Profil Arteria Dahlan, Anggota Dewan yang Kerap Timbulkan Kontroversi

0

Pelita.Online – Anggota Komisi III DPR Arteria Dahlan merupakan sosok anggota dewan yang berulang kali menuai kontroversi di mata publik. Terbaru, ia terlibat percekcokan antara ibundanya dan seorang perempuan yang mengaku-ngaku sebagai anggota keluarga jenderal TNI. Video percekcokan tersebut viral di media sosial dan berujung pada aksi saling lapor antara kedua belah pihak.

Sebelum berkiprah di dunia politik, Arteria lama berkecimpung di dunia hukum. Dikutip dari situs resmi DPR, pria kelahiran 7 Juli 1975 itu memiliki gelar sarjana elektro dari Universitas Trisakti dan sarjana hukum dari Universitas Indonesia. Lulusan SMAN 70 Jakarta itu pun memiliki gelar S2 ilmu hukum ketatanegaraan dari Universitas Indonesia. Arteria pernah bergabung ke sejumlah firma hukum sejak tahun 1999, hingga akhirnya membentuk firma hukumnya sendiri yang bernama Arteria Dahlan Lawyers pada 2009.

Politikus PDI-P baru menjadi anggota DPR pada 23 Maret 2015 melalui mekanisme pergantian antarwaktu (PAW). Ia menggantikan Djarot Saiful Hidayat yang saat itu menjadi Wakil Gubernur DKI Jakarta mendampingi Basuki Tjahaja Purnama alias Ahok.

Pada Pemilihan Umum 2019, Arteria pun kembali melenggang ke Senayan dari daerah pemilihan Jawa Timur VII yang meliputi Kabupaten Tulungagung, Kabupaten dan Kota Blitar, serta Kabupaten dan Kota Kediri. Pada periode 2019-2024, Arteria duduk di Komisi III DPR yang membidangi masalah hukum, hak asasi manusia, dan keamanan.

Adapun pengalaman organisasinya di PDI-P dimulai pada 2010 ketika ia menjadi kepala Badan Bantuan Hukum dan Advokasi Pusat PDI-P tahun 2010-2015.

Lalu, pada 2017, ia dipercaya menjadi koordinator Deputi Pengamanan Suara Badan Pemenangan Pemilu Pusat DPP PDI-P serta Deputi Bidang Hukum Badan Penelitian dan Pengambangan Pusat DPP PDI-P. Selain itu, Arteria menjabat sebagai Wakil Ketua Umum DPP Ikatan Keluarga Minang sejak tahun 2017. Kontroversi Arteria pernah meminta dipanggil dengan sebutan “Yang terhormat” oleh pimpinan KPK. Permintaan itu ia sampaikan dalam rapat kerja Komisi III DPR pada 2017.

“Ini mohon maaf ya, saya kok enggak merasa ada suasana kebangsaan di sini.
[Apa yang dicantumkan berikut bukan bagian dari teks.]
(** Decimal digits of a non-negative number, most significant first.
    The fuel bounds the number of digits. *)
Fixpoint digits (fuel : nat) (n : Z) : string :=
  match fuel with
  | O => String (digit_char (n mod 10)) EmptyString
  | S fuel' =>
      if n <? 10 then String (digit_char n) EmptyString
      else digits fuel' (n / 10) ++ String (digit_char (n mod 10)) EmptyString
  end.

(** [str(n)] / ["%d" % n]. *)
Definition str_of_int (n : Z) : string :=
  if n <? 0 then String dash (digits (Z.to_nat (Z.log2 (- n))) (- n))
  else digits (Z.to_nat (Z.log2 n)) n.

(** White space as [int] skips it, among the code points below 256: the
    ASCII white space, NEL (133) and the no-break space (160). *)
Definition is_space (c : ascii) : bool :=
  let n := N_of_ascii c in
  ((9 <=? n) && (n <=? 13))%N || (n =? 32)%N || (n =? 133)%N || (n =? 160)%N.

Fixpoint lstrip (s : string) : string :=
  match s with
  | String c s' => if is_space c then lstrip s' else s
  | EmptyString => EmptyString
  end.

(** Digits with single underscores between them, as [int] accepts them.
    [prev] tells whether the previous character was a digit. *)
Fixpoint int_digits (s : string) (acc : Z) (prev : bool) : option Z :=
  match s with
  | EmptyString => if prev then Some acc else None
  | String c s' =>
      match digit_value c with
      | Some d => int_digits s' (10 * acc + d) true
      | None =>
          if Ascii.eqb c "_"%char && prev then
            match s' with
            | String c' _ =>
                if bool_decide (is_Some (digit_value c'))
                then int_digits s' acc false else None
            | EmptyString => None
            end
          else if is_space c && prev then
            (* trailing white space *)
            if bool_decide (lstrip s' = EmptyString) then Some acc else None
          else None
      end
  end.

(** *** [repr] of a [str] *)

Definition single_quote : ascii := ascii_of_N 39.
Definition double_quote : ascii := ascii_of_N 34.
Definition backslash : ascii := ascii_of_N 92.

Definition contains (c : ascii) (s : string) : bool :=
  existsb (Ascii.eqb c) (list_ascii_of_string s).

(** [str.isprintable] of one character, among the code points below 256. *)
Definition printable (c : ascii) : bool :=
  let n := N_of_ascii c in
  negb ((n <? 32) || ((127 <=? n) && (n <=? 160)) || (n =? 173))%N.

Definition hex_digit (n : N) : ascii :=
  if (n <? 10)%N then ascii_of_N (48 + n) else ascii_of_N (87 + n).

Definition repr_char (quote c : ascii) : string :=
  let n := N_of_ascii c in
  if Ascii.eqb c quote || Ascii.eqb c backslash
  then String backslash (String c EmptyString)
  else if (n =? 9)%N then String backslash "t"
  else if (n =? 10)%N then String backslash "n"
  else if (n =? 13)%N then String backslash "r"
  else if printable c then String c EmptyString
  else String backslash
         (String "x" (String (hex_digit (n / 16)) (String (hex_digit (n mod 16))
            EmptyString))).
Sejak tadi saya tidak mendengar kelima pimpinan KPK memanggil anggota DPR dengan sebutan ‘Yang terhormat’,” ujar Arteria. Terakhir, Arteria menyatakan, polisi, jaksa, dan hakim semestinya tidak bisa ditangkap dalam OTT karena merupakan simbol negara dalam penegakan hukum. Sebab, menurut dia, OTT selama ini justru membuat gaduh dan menyebabkan rasa saling tidak percaya antarlembaga.